++++ Material supplied ++++

(** C1, at the failing input.  The RAW10 packing loop takes the four high
    bytes of a group from the column-split positions [i], [i+rowSize_2],
    [i+1], [i+rowSize_2+1], but the low bits from [i], [i+1], [i+2], [i+3]:
    the row [0; 1 || 2; 0] reads back as 0, 1, 2, 0 where the samples of
    columns 0..3 are 0, 2, 1, 0. *)
Theorem pack_RAW10_mixes_low_bits :
  let row := [0; 1; 2; 0] in
  let data := fst (pack_RAW10 row (replicate 5 0, 0)) in
  Forall (fun v => 0 <= v < 1024) row /\
  RAW10 data 1 0 5 = 1 /\
  vget row (Z.of_nat (length row) / 2 + 1 / 2) = 2 /\
  map (fun x => RAW10 data x 0 5) [0; 1; 2; 3] = [0; 1; 2; 0].
Proof.
  cbv zeta. split; [repeat constructor; lia|]. vm_compute. auto.
Qed.

(** ** The read primitives and the binning kernel *)

Lemma load_bytes data i : is_bytes data -> 0 <= load data i < 256.
Proof.
  intros H. unfold load. destruct (0 <=? i); [|lia].
  destruct (data !! Z.to_nat i) as [v|] eqn:E; simpl; [|lia].
  eapply Forall_lookup_1 in H; eauto.
Qed.

Lemma RAW10_bound data x y stride :
  is_bytes data -> 0 <= RAW10 data x y stride < 1024.
Proof.
  intros H. unfold RAW10.
  set (a := load data _). set (b := load data _).
  pose proof (load_bytes data (y * stride + Z.shiftr (10 * Z.shiftl (Z.shiftr x 2) 2) 3 +
     (x - Z.shiftl (Z.shiftr x 2) 2)) H) as Ha. fold a in Ha.
  rewrite land_mask3, u16_mod, Z.shiftl_mul_pow2 by lia.
  rewrite lor_shifted_add; [|lia|apply Z.mod_pos_bound; lia].
  change (2 ^ 2) with 4.
  pose proof (Z.mod_pos_bound (Z.shiftr b (u8 (Z.shiftl (x - Z.shiftl (Z.shiftr x 2) 2) 1))) 4).
  rewrite Z.mod_small; lia.
Qed.

Lemma RAW12_bound data x y stride :
  is_bytes data -> 0 <= RAW12 data x y stride < 4096.
Proof.
  intros H. unfold RAW12.
  set (a := load data _). set (b := load data _).
  pose proof (load_bytes data (y * stride + Z.shiftr (12 * Z.shiftl (Z.shiftr x 1) 1) 3 +
     (x - Z.shiftl (Z.shiftr x 1) 1)) H) as Ha. fold a in Ha.
  rewrite land_mask15, u16_mod, Z.shiftl_mul_pow2 by lia.
  rewrite lor_shifted_add; [|lia|apply Z.mod_pos_bound; lia].
  change (2 ^ 4) with 16.
  pose proof (Z.mod_pos_bound (Z.shiftr b (u8 (Z.shiftl (x - Z.shiftl (Z.shiftr x 1) 1) 2))) 16).
  rewrite Z.mod_small; lia.
Qed.

Lemma bin_sample_reference read data width height rowStride ix iy :
  (forall x y, 0 <= read data x y rowStride < 16384) ->
  0 < width -> 0 < height -> 0 <= ix -> 0 <= iy ->
  bin_sample read data width height rowStride ix iy
  = binned_reference read data width height rowStride ix iy.
Proof.
  intros Hread Hw Hh Hx Hy.
  unfold bin_sample, binned_reference, weighted_sum, kernel_weights, sumZ; simpl.
  rewrite !Z.rem_mod_nonneg by lia.
  set (xm := Z.max 0 (ix - 2)). set (xp := (ix + 2) mod width).
  set (ym := Z.max 0 (iy - 2)). set (yp := (iy + 2) mod height).
  pose proof (Hread xm ym). pose proof (Hread ix ym). pose proof (Hread xp ym).
  pose proof (Hread xm iy). pose proof (Hread ix iy). pose proof (Hread xp iy).
  pose proof (Hread xm yp). pose proof (Hread ix yp). pose proof (Hread xp yp).
  rewrite !Z.shiftl_mul_pow2, Z.shiftr_div_pow2 by lia.
  change (2 ^ 1) with 2. change (2 ^ 2) with 4. change (2 ^ 4) with 16.
  rewrite !u16_mod.
  rewrite !(Z.mod_small _ 65536) by (try lia; Z.to_euclidean_division_equations; lia).
  f_equal. lia.
Qed.

Lemma u16_idem v : u16 (u16 v) = u16 v.
Proof. rewrite !u16_mod. apply Z.mod_mod. lia. Qed.

Lemma vget_vset_eq row i v :
  0 <= i < Z.of_nat (length row) -> vget (vset row i v) i = u16 v.
Proof. intros H. unfold vget, vset. apply load_store_eq. assumption. Qed.

Lemma vget_vset_ne row i k v : k <> i -> vget (vset row i v) k = vget row k.
Proof. intros H. unfold vget, vset. apply load_store_ne. assumption. Qed.

Lemma length_vset row i v : length (vset row i v) = length row.
Proof. apply length_store. Qed.

Lemma bin_sample_u16 read data width height rowStride ix iy :
  u16 (bin_sample read data width height rowStride ix iy)
  = bin_sample read data width height rowStride ix iy.
Proof. unfold bin_sample. apply u16_idem. Qed.

Lemma bin_body_inv read idx0 data width height rowStride xstart half y j rows :
  (forall i, 0 <= i < 2 * half -> idx0 i = i) ->
  j < xstart + 4 * half ->
  bin_rows_inv read data width height rowStride xstart half y j rows ->
  bin_rows_inv read data width height rowStride xstart half y (j + 4)
    (bin_body read idx0 data width height rowStride xstart (2 * half) y j rows).
Proof.
  intros Hidx Hj (Hge & Hmod & Hl0 & Hl1 & Hrows).
  destruct rows as [row0 row1]; simpl in *.
  assert (Hm : exists m, j - xstart = 4 * m /\ 0 <= m < half).
  { exists ((j - xstart) / 4). Z.to_euclidean_division_equations; lia. }
  destruct Hm as (m & Hjm & Hm).
  assert (EX : Z.shiftr (j - xstart) 2 = m).
  { rewrite Z.shiftr_div_pow2 by lia. change (2 ^ 2) with 4.
    Z.to_euclidean_division_equations; lia. }
  assert (EH : Z.shiftr (2 * half) 1 = half).
  { rewrite Z.shiftr_div_pow2 by lia. change (2 ^ 1) with 2.
    Z.to_euclidean_division_equations; lia. }
  unfold bin_rows_inv, bin_body; simpl. rewrite EX, EH.
  rewrite !Hidx by lia.
  repeat split.
  - lia.
  - replace (j + 4 - xstart) with (j - xstart + 1 * 4) by lia.
    rewrite Z.mod_add by lia. assumption.
  - rewrite !length_vset. assumption.
  - rewrite !length_vset. assumption.
  - destruct (Z.eq_dec X m) as [-> | Hne].
    + rewrite vget_vset_ne by lia. rewrite vget_vset_eq by lia.
      rewrite bin_sample_u16. f_equal; lia.
    + rewrite !vget_vset_ne by lia. apply Hrows; lia.
  - destruct (Z.eq_dec X m) as [-> | Hne].
    + rewrite vget_vset_eq by (rewrite length_vset; lia).
      rewrite bin_sample_u16. f_equal; lia.
    + rewrite !vget_vset_ne by lia. apply Hrows; lia.
  - destruct (Z.eq_dec X m) as [-> | Hne].
    + rewrite vget_vset_ne by lia. rewrite vget_vset_eq by lia.
      rewrite bin_sample_u16. f_equal; lia.
    + rewrite !vget_vset_ne by lia. apply Hrows; lia.
  - destruct (Z.eq_dec X m) as [-> | Hne].
    + rewrite vget_vset_eq by (rewrite length_vset; lia).
      rewrite bin_sample_u16. f_equal; lia.
    + rewrite !vget_vset_ne by lia. apply Hrows; lia.
Qed.

Lemma bin_rows_samples read idx0 data width height rowStride xstart half y
    row0 row1 :
  (forall i, 0 <= i < 2 * half -> idx0 i = i) ->
  0 <= half ->
  Z.of_nat (length row0) = 2 * half ->
  Z.of_nat (length row1) = 2 * half ->
  bin_rows_inv read data width height rowStride xstart half y
    (xstart + 4 * half)
    (bin_rows read idx0 data width height rowStride xstart
       (xstart + 4 * half) (2 * half) y (row0, row1)).
Proof.
  intros Hidx Hhalf Hl0 Hl1. unfold bin_rows.
  destruct (for_range_inv
              (bin_rows_inv read data width height rowStride xstart half y)
              xstart (xstart + 4 * half) 4
              (bin_body read idx0 data width height rowStride xstart
                 (2 * half) y) (row0, row1))
    as (j & Hj1 & Hj2 & HP).
  - lia.
  - unfold bin_rows_inv; simpl.
    repeat split; intros; first [lia | rewrite Z.sub_diag; reflexivity].
  - intros j s Hj HP. apply bin_body_inv; auto.
  - assert (j = xstart + 4 * half) as ->; [|exact HP].
    destruct HP as (Hge & Hmod & _).
    Z.to_euclidean_division_equations; lia.
Qed.

Lemma RAW16_small data x y stride :
  Forall (fun b => 0 <= b < 64) data -> RAW16 data x y stride < 16384.
Proof.
  intros H. unfold RAW16.
  assert (Hb : forall i, 0 <= load data i < 64).
  { intros i. unfold load. destruct (0 <=? i); [|lia].
    destruct (data !! Z.to_nat i) as [v|] eqn:E; simpl; [|lia].
    eapply Forall_lookup_1 in H; eauto. }
  pose proof (Hb (y * stride + x * 2)) as H0.
  pose proof (Hb (y * stride + x * 2 + 1)) as H1.
  rewrite Z.lor_comm, Z.shiftl_mul_pow2, lor_shifted_add, u16_mod by lia.
  change (2 ^ 8) with 256. rewrite Z.mod_small; lia.
Qed.

(** The block loop on the region as it stands.  Every sample that the block
    loop of [cropAndBin_RAW10], [cropAndBin_RAW12] and [cropAndBin_RAW16]
    stores into [row0] and [row1] is the weighted sum of the 3x3 like-colour
    neighbourhood (offsets -2, 0, +2 in x and y, left/top index clamped to
    0, right/bottom index taken modulo the width resp. height) with weights
    1,2,1 / 2,4,2 / 1,2,1, divided by 16, of the bytes that the region
    holds when the block row is processed, provided the samples are below
    2^14 (RAW10 and RAW12 samples are; a RAW10 row of at most 65536 binned
    samples is assumed). *)
Lemma bin_rows_weighted_sum (data : list Z)
    (width height rowStride xstart half y : Z) (row0 row1 : list Z) :
  is_bytes data ->
  0 < width -> 0 < height -> 0 <= xstart -> 0 <= y -> 0 <= half ->
  Z.of_nat (length row0) = 2 * half ->
  Z.of_nat (length row1) = 2 * half ->
  (2 * half <= 65536 ->
   block_samples_match RAW10
     (bin_rows RAW10 u16 data width height rowStride xstart
        (xstart + 4 * half) (2 * half) y (row0, row1))
     data width height rowStride xstart half y) /\
  block_samples_match RAW12
    (bin_rows RAW12 id data width height rowStride xstart
       (xstart + 4 * half) (2 * half) y (row0, row1))
    data width height rowStride xstart half y /\
  ((forall x' y', RAW16 data x' y' rowStride < 16384) ->
   block_samples_match RAW16
     (bin_rows RAW16 id data width height rowStride xstart
        (xstart + 4 * half) (2 * half) y (row0, row1))
     data width height rowStride xstart half y).
Proof.
  intros Hbytes Hw Hh Hxs Hy Hhalf Hl0 Hl1.
  assert (Hmatch : forall read idx0,
    (forall i, 0 <= i < 2 * half -> idx0 i = i) ->
    (forall x' y', 0 <= read data x' y' rowStride < 16384) ->
    block_samples_match read
      (bin_rows read idx0 data width height rowStride xstart
         (xstart + 4 * half) (2 * half) y (row0, row1))
      data width height rowStride xstart half y).
  { intros read idx0 Hidx Hread.
    destruct (bin_rows_samples read idx0 data width height rowStride xstart
                half y row0 row1 Hidx Hhalf Hl0 Hl1)
      as (_ & _ & _ & _ & Hrows).
    intros X HX. simpl.
    rewrite <- !bin_sample_reference by (auto; lia).
    apply Hrows; lia. }
  split; [|split].
  - intros Hsmall. apply Hmatch.
    + intros i Hi. rewrite u16_mod. apply Z.mod_small. lia.
    + intros x' y'. pose proof (RAW10_bound data x' y' rowStride Hbytes). lia.
  - apply Hmatch.
    + reflexivity.
    + intros x' y'. pose proof (RAW12_bound data x' y' rowStride Hbytes). lia.
  - intros Hsmall. apply Hmatch.
    + reflexivity.
    + intros x' y'. split; [|apply Hsmall].
      unfold RAW16. rewrite u16_mod. apply Z.mod_pos_bound. lia.
Qed.

Lemma bin_rows_weighted_sum_witness :
  let data := replicate 40 1 in
  block_samples_match RAW10
    (bin_rows RAW10 u16 data 8 4 10 0 4 2 0 ([0; 0], [0; 0]))
    data 8 4 10 0 1 0 /\
  block_samples_match RAW12
    (bin_rows RAW12 id data 8 4 10 0 4 2 0 ([0; 0], [0; 0]))
    data 8 4 10 0 1 0 /\
  block_samples_match RAW16
    (bin_rows RAW16 id data 8 4 10 0 4 2 0 ([0; 0], [0; 0]))
    data 8 4 10 0 1 0.
Proof.
  intros data.
  assert (Hb : is_bytes data) by (repeat constructor; lia).
  assert (Hs : Forall (fun b => 0 <= b < 64) data) by (repeat constructor; lia).
  destruct (bin_rows_weighted_sum data 8 4 10 0 1 0 [0; 0] [0; 0])
    as (H10 & H12 & H16); try assumption; try lia; try reflexivity.
  split; [apply H10; lia|]. split; [exact H12|].
  apply H16. intros x' y'. apply RAW16_small. exact Hs.
Defined.

(** On a RAW16 frame whose samples are all 0x4000 the centre tap
    [p4 = sample << 2] wraps to 0 in its [uint16_t] local: the block loop
    stores 12288 where the weighted sum divided by 16 is 16384. *)
Lemma bin_rows_RAW16_wraps :
  ~ block_samples_match RAW16
      (bin_rows RAW16 id bright_RAW16_4x4 4 4 8 0 4 2 0 ([0; 0], [0; 0]))
      bright_RAW16_4x4 4 4 8 0 1 0.
Proof.
  intros H. destruct (H 0 ltac:(lia)) as [H0 _].
  vm_compute in H0. discriminate H0.
Qed.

++++

What is being asked:
For the string "Hmod", return every line of the data where it appears.

Result of the exercise:
  intros Hidx Hj (Hge & Hmod & Hl0 & Hl1 & Hrows).
    destruct HP as (Hge & Hmod & _).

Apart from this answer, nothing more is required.